Cosa manca ai nostri palati?

"Mancano la cultura gastronomica, l’abitudine alla degustazione, la capacità di cogliere l’invisibile che c’è in determinati prodotti e ingredienti e che ti restituisce emozione pura. La cucina diventa arte quando mangi qualcosa che ti fa vibrare dentro, a mio parere".

Come si costruisce questa cultura?

"Bisogna tornare alla terra, sapere che concime è stato usato nei campi, se il seme è naturale o da laboratorio, che mangimi sono usati per gli animali. Se non si hanno queste conoscenze su cosa mettiamo in bocca, è impossibile avere una cultura alimentare".

Però in Italia non siamo avvantaggiati in ambito alimentare?

"Veramente no, trovare l’alta qualità è veramente complicato. Abbiamo eccellenze a chilometro zero, ma sono cose di nicchia, quantità limitate. L’agricoltura e l’allevamento di alta qualità non sono economicamente sostenibili per le aziende agricole italiane. In Italia non c’è nessuno disposto a pagare veramente il lavoro degli agricoltori. E se c’è un prodotto d’eccellenza, viene direttamente opzionato da compratori stranieri, disposti a pagare di più, e non arriva neppure sul mercato italiano".

Le cose vanno meglio in altri Paesi?

"In Spagna stanno facendo cose egregie in ambito agricolo e lo stesso in Francia.

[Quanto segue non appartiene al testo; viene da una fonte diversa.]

(** A warmed permission is granted until its entry expires.  After
    [WarmUserPermissions] for a user whose effective permissions were
    obtained, the check of any of them is answered with yes for the cache
    lifetime, whatever the repository says by then. *)
Theorem warmed_permission_is_granted {C D} `{CacheLaws C} `{PermissionRepository D}
    `{PermissionJsonLaws} `{UuidLib} psconfig fuel now now' u p l (w : PermissionCacheWarmer C D) s1 repo' :
  (∀ k v ttl t (c : C), is_ok (cache_Set t k v ttl c).1 = true) →
  (∀ x, is_ok (result_Marshal x) = true) → 0 < CacheTTL psconfig →
  GetUserEffectivePermissions psconfig now u (pcw_service w) = (Ok l, s1) → p ∈ l →
  now' < now + CacheTTL psconfig →
  (CheckUserPermissionWithScope psconfig fuel now' u (ep_Resource p) (ep_Action p) (ep_Scope p)
     (mkPSW (pw_cache (pcw_service (WarmUserPermissions psconfig now [u] w).2)) repo')).1 = Ok true.
Proof.
  intros Hup Hj Ht Hg Hp Hn.
  destruct (preload_grants psconfig Hup Hj Ht now u l s1) as (Hrun & _ & Hall).
  destruct (Hall p Hp) as (data & out & Hu & Ha & Hc).
  assert (Hw : pcw_service (WarmUserPermissions psconfig now [u] w).2 = (preload psconfig now u l s1).2).
  { assert (Hwu : warm_user psconfig now u (pcw_service w) = preload psconfig now u l s1)
      by (unfold warm_user; by rewrite bind_attempt, Hg).
    unfold WarmUserPermissions, for_each, on_service, bind. rewrite zoom_eq, Hwu, Hrun. done. }
  rewrite Hw, <- Ha. by eapply Check_cached.
Qed.

(** ** Witnesses *)
#[local] Existing Instances ref_uuid ref_perm_json ref_perm_json_laws.

Definition tracked_twice : UsageTracker :=
  track_n 2 0 7 "docs" "read" "" NewUsageTracker.
Definition ref_warmer (ut : UsageTracker) : PermissionCacheWarmer ref_cache ref_perms :=
  mkWarmer ref_psw ut NewWarmingScheduler.

Example nothing_is_ever_trending_witness :
  PredictiveWarm ref_perm_config warmer_config 6 0 (ref_warmer tracked_twice) =
    (Ok tt, ref_warmer tracked_twice).
Proof.
  apply (nothing_is_ever_trending ref_perm_config warmer_config 6 0 (ref_warmer tracked_twice)).
  eapply star_snoc; [eapply star_snoc; [constructor|]|]; apply ts_track.
Defined.

Definition docs_list : EPermission := modelToEntity (row 1 "docs" "docs" "list" None).
Definition effective_of_7 : res error (list EPermission) * PSW ref_cache ref_perms :=
  GetUserEffectivePermissions ref_perm_config 0 7 ref_psw.
Lemma effective_of_7_run :
  effective_of_7.1 = Ok [docs_list; modelToEntity (row 2 "read" "docs" "read" (Some 1%N))].
Proof. vm_refl. Qed.

Example warmed_permission_is_granted_witness :
  (CheckUserPermissionWithScope ref_perm_config 6 Minute 7 "docs" "list" ""
     (mkPSW (pw_cache (pcw_service (WarmUserPermissions ref_perm_config 0 [7%N]
        (ref_warmer ∅)).2)) (mkRefPerms [] (λ _, [])))).1 = Ok true.
Proof.
  apply (warmed_permission_is_granted ref_perm_config 6 0 Minute 7 docs_list
    [docs_list; modelToEntity (row 2 "read" "docs" "read" (Some 1%N))] (ref_warmer ∅)
    effective_of_7.2 (mkRefPerms [] (λ _, []))).
  - done.
  - done.
  - reflexivity.
  - apply run_split, effective_of_7_run.
  - left.
  - vm_compute. reflexivity.
Defined.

Ma non hanno la nostra burocrazia e neppure il carico fiscale e il costo del lavoro che abbiamo noi e che rende tutto troppo complicato".

Il libro è un punto di arrivo o di ripartenza?

"È un punto fermo. È la certificazione del lavoro fatto. Come scrivo è il racconto del mio modo di rapportarmi al mio lavoro, un modo che pratico da quarant’anni. La mia più grande soddisfazione è quella di essere diventato il 'motivo' delle emozioni di chi gusta i miei piatti. Quando i miei clienti mi dicono che nel mio ristorante si mangia 'come una volta' significa che hanno trovato nei miei piatti l’invisibile, anzi l’essenza dell’invisibile che permette di emozionarsi e di vibrare assaporando cibo".